Sensors (Basel). 2023 Oct 16;23(20):8489. doi: 10.3390/s23208489.
The high correlation between rolling bearing composite faults and single fault samples is prone to misclassification. Therefore, this paper proposes a rolling bearing composite fault diagnosis method based on a deep graph convolutional network. First, the acquired raw vibration signals are pre-processed and divided into sub-samples.
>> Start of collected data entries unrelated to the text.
(** * MedGuard dashboard: the dataset registry loader and its consumers

    A shallow embedding of [medguard_dashboard.py]: the method
    [MedGuardDashboard.load_data], which fills the name-keyed registry
    [self.datasets] from the files of the processed-data directory, and the
    rendering methods that look datasets up in it ([render_key_metrics], the
    [create_*] figure builders and the tabs of [run]).

    Conventions of the embedding.
    - Python exceptions are explicit: a computation ends in [Returned v] or
      in [Raised e], and the object state survives a raise, as it does in
      Python.  [try: ... except: ...] is [try_except].
    - [self.datasets] is a Python [dict]: an insertion-ordered association
      list in which assigning to a present key replaces its value in place.
    - xarray, geopandas, pandas, plotly and folium are outside the
      repository.  Their entry points are the fields of the classes
      [DataLibs] and [RenderLibs]; every theorem holds for every instance.
    - A Python [float] is [pyfloat]: the exact rational a finite double
      denotes, or an infinity, or NaN.  Only comparisons with literals are
      modelled, no floating-point arithmetic.
    - The source file is taken as it stands: the class body runs from
      [__init__] to [run], and [create_connectivity_network], whose [def]
      follows the call of [main()], is not a method of the class.
    - Streamlit output is the list [page] of widgets in emission order.
      Column and tab placement is not modelled; pictographs in the texts
      are left out of the string literals. *)

From Stdlib Require Import String Ascii List Bool Arith Lia QArith.
From ExtLib Require Import Structures.Monad.
Import ListNotations.
Import MonadNotation.

Local Close Scope Q_scope.
Local Open Scope string_scope.
Local Open Scope nat_scope.
Local Open Scope list_scope.
Local Open Scope monad_scope.

(* ------------------------------------------------------------------ *)
(** ** File names: [Path.glob] patterns and [Path.stem] *)

Module PyPath.

(** [fnmatch(name, "*" + suffix)]: the name ends with [suffix].  The star
    of a [pathlib] pattern also matches the empty string and a leading
    dot. *)
Fixpoint endswith (name suffix : string) : bool :=
  String.eqb name suffix
  || match name with
     | EmptyString => false
     | String _ rest => endswith rest suffix
     end.

(** [name.rfind('.')], [None] standing for Python's [-1]. *)
Fixpoint rfind_dot (name : string) : option nat :=
  match name with
  | EmptyString => None
  | String c rest =>
      match rfind_dot rest with
      | Some i => Some (S i)
      | None => if Ascii.eqb c "."%char then Some 0 else None
      end
  end.

(** [PurePath.stem]:
    [i = name.rfind('.'); name[:i] if 0 < i < len(name) - 1 else name]. *)
Definition stem (name : string) : string :=
  match rfind_dot name with
  | Some i =>
      if (0 <? i) && (i <? String.length name - 1)
      then substring 0 i name
      else name
  | None => name
  end.

(** A suffix of the shape [".xyz"]: one dot, first, then dot-free text. *)
Definition is_extension (ext : string) : Prop :=
  exists tail, ext = String "."%char tail
               /\ rfind_dot tail = None /\ tail <> EmptyString.

End PyPath.

(* ------------------------------------------------------------------ *)
(** ** Python dictionaries with string keys *)

Module PyDict.
Section Dict.
Context {V : Type}.

Definition dict := list (string * V).

(** [d[k]], [None] where Python raises [KeyError]. *)
Fixpoint get (k : string) (d : dict) : option V :=
  match d with
  | [] => None
  | (k', v) :: rest => if String.eqb k k' then Some v else get k rest
  end.

(** [k in d] *)
Definition contains (k : string) (d : dict) : bool :=
  match get k d with Some _ => true | None => false end.

(** [d[k] = v]: a present key keeps its place and takes the new value,
    a new key goes last. *)
Fixpoint set (k : string) (v : V) (d : dict) : dict :=
  match d with
  | [] => [(k, v)]
  | (k', v') :: rest =>
      if String.eqb k k' then (k', v) :: rest
      else (k', v') :: set k v rest
  end.

Definition keys (d : dict) : list string := map fst d.

(** How many entries the dictionary holds under [k]. *)
Definition entries_for (k : string) (d : dict) : nat :=
  List.length (filter (fun kv => String.eqb k (fst kv)) d).

End Dict.
Arguments dict : clear implicits.
End PyDict.

(* ------------------------------------------------------------------ *)
(** ** Exceptions and floats *)

Inductive exn : Type :=
| KeyError (key : string)
| TypeError (msg : string)
| LibraryError (msg : string)
| AttributeError (attribute : string).

Inductive outcome (A : Type) : Type :=
| Returned (a : A)
| Raised (e : exn).
Arguments Returned {A} a.
Arguments Raised {A} e.

Inductive pyfloat : Type :=
| Finite (q : Q)
| Infinity (negative : bool)
| NaN.

(** [x > y] on floats; every comparison with NaN is false. *)
Definition float_gt (x y : pyfloat) : bool :=
  match x, y with
  | NaN, _ | _, NaN => false
  | Finite a, Finite b => negb (Qle_bool a b)
  | Finite _, Infinity negative => negative
  | Infinity negative, Finite _ => negb negative
  | Infinity nx, Infinity ny => negb nx && ny
  end.

(** The doubles that the literals [0.8], [0.6] and [0.3] denote. *)
Definition lit_0_8 : pyfloat := Finite (3602879701896397 # 4503599627370496)%Q.
Definition lit_0_6 : pyfloat := Finite (5404319552844595 # 9007199254740992)%Q.
Definition lit_0_3 : pyfloat := Finite (5404319552844595 # 18014398509481984)%Q.
Definition lit_30 : pyfloat := Finite 30%Q.
Definition lit_15 : pyfloat := Finite 15%Q.

(* ------------------------------------------------------------------ *)
(** ** The processed-data directory *)

Record file : Type := File { name : string; content : string }.

(** What [Path('processed')] denotes on disk.  The entries of a directory
    come in the order in which the operating system lists them, the same
    for the three [glob] calls of one load.  [exists()] and [glob] are taken
    not to raise. *)
Inductive data_dir : Type :=
| Missing
| Directory (entries : list file).

Definition exists_ (dir : data_dir) : bool :=
  match dir with Missing => false | Directory _ => true end.

(** [dir.glob('*' + ext)] *)
Definition glob (dir : data_dir) (ext : string) : list file :=
  match dir with
  | Missing => []
  | Directory entries =>
      filter (fun f => PyPath.endswith (name f) ext) entries
  end.

Definition stem (f : file) : string := PyPath.stem (name f).

(* ------------------------------------------------------------------ *)
(** ** The data libraries and the values of the registry *)

(** [xr.open_dataset], [xr.open_dataarray], [gpd.read_file] and
    [pd.read_csv], each a function of the file it is given. *)
Class DataLibs : Type := {
  XrDataset : Type;
  XrDataArray : Type;
  GeoDataFrame : Type;
  DataFrame : Type;
  xr_open_dataset : file -> outcome XrDataset;
  xr_open_dataarray : file -> outcome XrDataArray;
  gpd_read_file : file -> outcome GeoDataFrame;
  pd_read_csv : file -> outcome DataFrame
}.

(** The Python objects the program handles as datasets. *)
Inductive pyobj `{DataLibs} : Type :=
| PyNone
| Dataset_ (d : XrDataset)
| DataArray_ (a : XrDataArray)
| GeoDataFrame_ (g : GeoDataFrame)
| DataFrame_ (t : DataFrame).

(** The four kinds of dataset of the data model. *)
Inductive variant : Type :=
| GriddedMultiVariable
| GriddedSingleVariable
| VectorFeatureCollection
| TabularRecordSet.

Definition variant_of `{DataLibs} (v : pyobj) : option variant :=
  match v with
  | PyNone => None
  | Dataset_ _ => Some GriddedMultiVariable
  | DataArray_ _ => Some GriddedSingleVariable
  | GeoDataFrame_ _ => Some VectorFeatureCollection
  | DataFrame_ _ => Some TabularRecordSet
  end.

(* ------------------------------------------------------------------ *)
(** ** Computations: state that survives exceptions *)

Definition py (S A : Type) : Type := S -> outcome A * S.

#[global] Instance Monad_py (S : Type) : Monad (py S) := {
  ret := fun A (a : A) (s : S) => (Returned a, s);
  bind := fun A B (c : py S A) (k : A -> py S B) (s : S) =>
            match c s with
            | (Returned a, s') => k a s'
            | (Raised e, s') => (Raised e, s')
            end
}.

(** [raise e] *)
Definition raise {S A : Type} (e : exn) : py S A := fun s => (Raised e, s).

(** The result of a call into a library, which touches no program state. *)
Definition call {S A : Type} (r : outcome A) : py S A := fun s => (r, s).
(** [for lock in locks: body], where [body] answers [Some a] for
    [return a] and [None] to go on with the next element.  The node locks
    are objects: what a call did to one of them stays done when a later call
    raises. *)
Fixpoint for_locks {A} (body : M (NodeLock.t * World) (option A))
    (ls : list NodeLock.t) (w : World)
    : result (option A) * (list NodeLock.t * World) :=
  match ls with
  | [] => (Ok None, ([], w))
  | l :: rest =>
      match body (l, w) with
      | (Ok None, (l', w')) =>
          let '(r, (rest', w'')) := for_locks body rest w' in
          (r, (l' :: rest', w''))
      | (Ok (Some a), (l', w')) => (Ok (Some a), (l' :: rest, w'))
      | (Raise e, (l', w')) => (Raise e, (l' :: rest, w'))
      end
  end.

Definition for_each {A} (body : M (NodeLock.t * World) (option A))
    : M (t * World) (option A) :=
  fun '(self, w) =>
    let '(r, (ls, w')) := for_locks body (locks self) w in
    (r, ({| locks := ls |}, w')).

Section Construction.

(** [path_utils.yield_partials] and [inode_store.get_inode] are
    collaborators of the constructor. *)
Variable yield_partials : string -> list string.
Variable get_inode : string -> Z.

Definition __init__ (path : string)
    (exclusive_lock_on_path exclusive_lock_on_leaf high_priority : bool)
    (acquisition_max_retries : Z) : M World t :=
  let partials := yield_partials path in
  let locks0 : list NodeLock.t := [] in
  (* Locks for non-leaf-partials *)
  let locks1 :=
    foldl (fun acc p =>
             acc ++ [NodeLock.__init__ (get_inode p) exclusive_lock_on_path
                       acquisition_max_retries high_priority])
          locks0 (removelast partials) in
  (* Lock for leaf *)
  match last partials with
  | None => raise IndexError
  | Some p =>
      ret {| locks :=
               locks1 ++ [NodeLock.__init__ (get_inode p) exclusive_lock_on_leaf
                            acquisition_max_retries high_priority] |}
  end.

End Construction.

Definition __enter__ : M (t * World) unit :=
  for_each (A := unit) (NodeLock.__enter__ ;; ret None) ;;
  ret tt.

Definition __exit__ : M (t * World) unit :=
  for_each (A := unit) (NodeLock.__exit__ ;; ret None) ;;
  ret tt.

Definition abort_requested : M (t * World) bool :=
  r <- for_each (b <- NodeLock.abort_requested ;;
                 ret (if b then Some true else None)) ;;
  match r with
  | Some b => ret b
  | None => ret false
  end.
(** [http_get(sock, host, port, path)]: the body as a [str], or [None]. *)
Definition http_get (s : socket) (host : string) (port : Z) (path : string)
  : option string * socket :=
  match sendall (request_data host path) s with
  | (false, s1) => (None, s1)
  | (true, s1) =>
      match read_header s1 with
      | (None, s2) => (None, s2)
      | (Some response_header, s2) => handle_response response_header s2
      end
  end.

End WithDecoder.

End Transport.

(** ** Decoded JSON values and the Python operations applied to them *)

Module Json.
Import PyText.

(** What [json.loads] builds: [None], [bool], [int], [float], [str],
    [list] and [dict] (its items in insertion order, keys distinct). *)
Inductive json : Type :=
| JNull
| JBool (b : bool)
| JInt (z : Z)
| JFloat (f : spec_float)
| JStr (s : string)
| JArr (elems : list json)
| JObj (items : list (string * json)).

(** An uncaught exception leaves the function: [Raised]. *)
Inductive result (A : Type) : Type :=
| Ok (a : A)
| Raised.
Arguments Ok {A} a.
Arguments Raised {A}.

Definition bind {A B : Type} (r : result A) (k : A -> result B) : result B :=
  match r with
  | Ok a => k a
  | Raised => Raised
  end.

(** Truth value of an object, as [if not x] tests it. *)
Definition truthy (v : json) : bool :=
  match v with
  | JNull => false
  | JBool b => b
  | JInt z => negb (z =? 0)%Z
  | JFloat (S754_zero _) => false
  | JFloat _ => true
  | JStr "" => false
  | JStr _ => true
  | JArr [] => false
  | JArr _ => true
  | JObj [] => false
  | JObj _ => true
  end.

Fixpoint lookup (key : string) (items : list (string * json)) : option json :=
  match items with
  | [] => None
  | (k, v) :: rest => if String.eqb k key then Some v else lookup key rest
  end.

(** [v.get(key, default)]: [AttributeError] unless [v] is a [dict]. *)
Definition get (v : json) (key : string) (default : json) : result json :=
  match v with
  | JObj items =>
      match lookup key items with
      | Some x => Ok x
      | None => Ok default
      end
  | _ => Raised
  end.

(** Whether [len(v)] is defined ([TypeError] otherwise). *)
Definition sized (v : json) : bool :=
  match v with
  | JStr _ | JArr _ | JObj _ => true
  | _ => false
  end.

Definition is_continuation (c : ascii) : bool :=
  let n := nat_of_ascii c in (128 <=? n)%nat && (n <? 192)%nat.
(** Lines 211-215.  A station id outside [INTEGER] is a conversion error. *)
Definition upsert_station (db : DB) (station_id : Z) (station_name : string)
    (now : Z) : res DB :=
  if in_int32 station_id then
    let tbl := stations db in
    let tbl' :=
      if existsb (fun s => st_id s =? station_id) tbl
      then map (fun s => if st_id s =? station_id
                         then mkStation (st_id s) station_name (st_created_at s)
                         else s) tbl
      else (tbl ++ [mkStation station_id station_name now])%list in
    Ok (mkDB tbl' (monitors db) (monitor_seq db) (measurements db)
             (measurement_seq db) (views db))
  else Raise ConversionError.

(** Lines 220-226, one pass of the loop: [nextval('monitor_seq')] is
    evaluated for the proposed row whether or not the row is inserted. *)
Definition upsert_monitor (db : DB) (minfo : MonitorInfo) : DB :=
  let new_id := monitor_seq db in
  let tbl := monitors db in
  let tbl' :=
    if existsb (fun m => String.eqb (mon_code m) (mi_code minfo)) tbl
    then map (fun m => if String.eqb (mon_code m) (mi_code minfo)
                       then mkMonitor (mon_id m) (mon_code m)
                                      (mi_name minfo) (mi_unit minfo)
                       else m) tbl
    else (tbl ++ [mkMonitor new_id (mi_code minfo)
                            (mi_name minfo) (mi_unit minfo)])%list in
  mkDB (stations db) tbl' (new_id + 1) (measurements db)
       (measurement_seq db) (views db).

(** The columns of [idx_measurements_unique]: station, monitor code,
    timestamp, report type. *)
Definition key : Type := (Z * string * string * string)%type.

Definition key_eqb (a b : key) : bool :=
  let '(s1, c1, t1, r1) := a in
  let '(s2, c2, t2, r2) := b in
  (s1 =? s2) && String.eqb c1 c2 && String.eqb t1 t2 && String.eqb r1 r2.

Definition row_key (m : Measurement) : key :=
  (ms_station_id m, ms_monitor_code m, ms_timestamp m, ms_report_type m).

Definition staged_key (r : Staged) : key :=
  (rd_station_id (sg_reading r), rd_monitor_code (sg_reading r),
   rd_timestamp (sg_reading r), sg_report_type r).

(** A proposed row conflicts with a stored row that holds its key. *)
Definition same_key (r : Staged) (m : Measurement) : bool :=
  key_eqb (row_key m) (staged_key r).

(** Whether a list of keys holds one key twice. *)
Fixpoint repeats (ks : list key) : bool :=
  match ks with
  | [] => false
  | k :: ks' => existsb (key_eqb k) ks' || repeats ks'
  end.

(** One proposed row of the [INSERT ... ON CONFLICT DO UPDATE] of lines
    243-261: merged into the row that holds its key, or inserted with the
    id drawn for it. *)
Definition upsert_measurement (acc : list Measurement * Z) (r : Staged)
  : list Measurement * Z :=
  let '(tbl, seq) := acc in
  let tbl' :=
    if existsb (same_key r) tbl
    then map (fun m => if same_key r m
                       then mkMeasurement (ms_id m) (ms_station_id m)
                              (ms_monitor_code m) (ms_timestamp m)
                              (rd_value (sg_reading r)) (ms_report_type m)
                              (sg_granularity r) (sg_created_at r)
                       else m) tbl
    else (tbl ++ [mkMeasurement seq (rd_station_id (sg_reading r))
                    (rd_monitor_code (sg_reading r))
                    (rd_timestamp (sg_reading r))
                    (rd_value (sg_reading r)) (sg_report_type r)
                    (sg_granularity r) (sg_created_at r)])%list in
  (tbl', seq + 1).

(** A proposed row whose station id and granularity fit their [INTEGER]
    columns. *)
Definition fits_integer_columns (r : Staged) : bool :=
  in_int32 (rd_station_id (sg_reading r)) && in_int32 (sg_granularity r).

(** The statement of lines 243-261 run against the registered view.  A
    station id or a granularity outside [INTEGER] is a conversion error.
    The engine refuses a statement that proposes one key twice ("ON
    CONFLICT DO UPDATE can not update the same row twice in the same
    command").  Otherwise the rows are proposed in the frame's order.  A
    statement that raises leaves table and sequence as they were. *)
Definition insert_measurements (db : DB) (view : string) : res DB :=
  match lookup view (views db) with
  | None => Raise CatalogError
  | Some rows =>
      if negb (forallb fits_integer_columns rows) then Raise ConversionError
      else if repeats (map staged_key rows) then Raise InvalidInputError
      else
        let '(tbl, seq) :=
          fold_left upsert_measurement rows
                    (measurements db, measurement_seq db) in
        Ok (mkDB (stations db) (monitors db) (monitor_seq db) tbl seq
                 (views db))
  end.

(** [conn.register(name, frame)] and [conn.unregister(name)] *)
Definition register (name : string) (frame : list Staged) (db : DB) : DB :=
  mkDB (stations db) (monitors db) (monitor_seq db) (measurements db)
       (measurement_seq db) (dict_set name frame (views db)).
Secondly, a number of sub-samples in different health states are constructed as graph-structured data, divided into a training set and a test set. Finally, the training set is used as input to a deep graph convolutional neural network (DGCN) model, which is trained to determine the optimal structure and parameters of the network. A test set verifies the feasibility and effectiveness of the network. The experimental result shows that the DGCN can effectively identify compound faults in rolling bearings, which provides a new approach for the identification of compound faults in bearings.
滚动轴承复合故障与单一故障样本之间的高相关性容易导致误分类。因此,本文提出了一种基于深度图卷积网络的滚动轴承复合故障诊断方法。首先,对采集到的原始振动信号进行预处理并划分为子样本。其次,将处于不同健康状态的多个子样本构建为图结构数据,分为训练集和测试集。最后,将训练集作为深度图卷积神经网络(DGCN)模型的输入,对该模型进行训练以确定网络的最优结构和参数。测试集验证了该网络的可行性和有效性。实验结果表明,DGCN能够有效识别滚动轴承中的复合故障,为轴承复合故障的识别提供了一种新方法。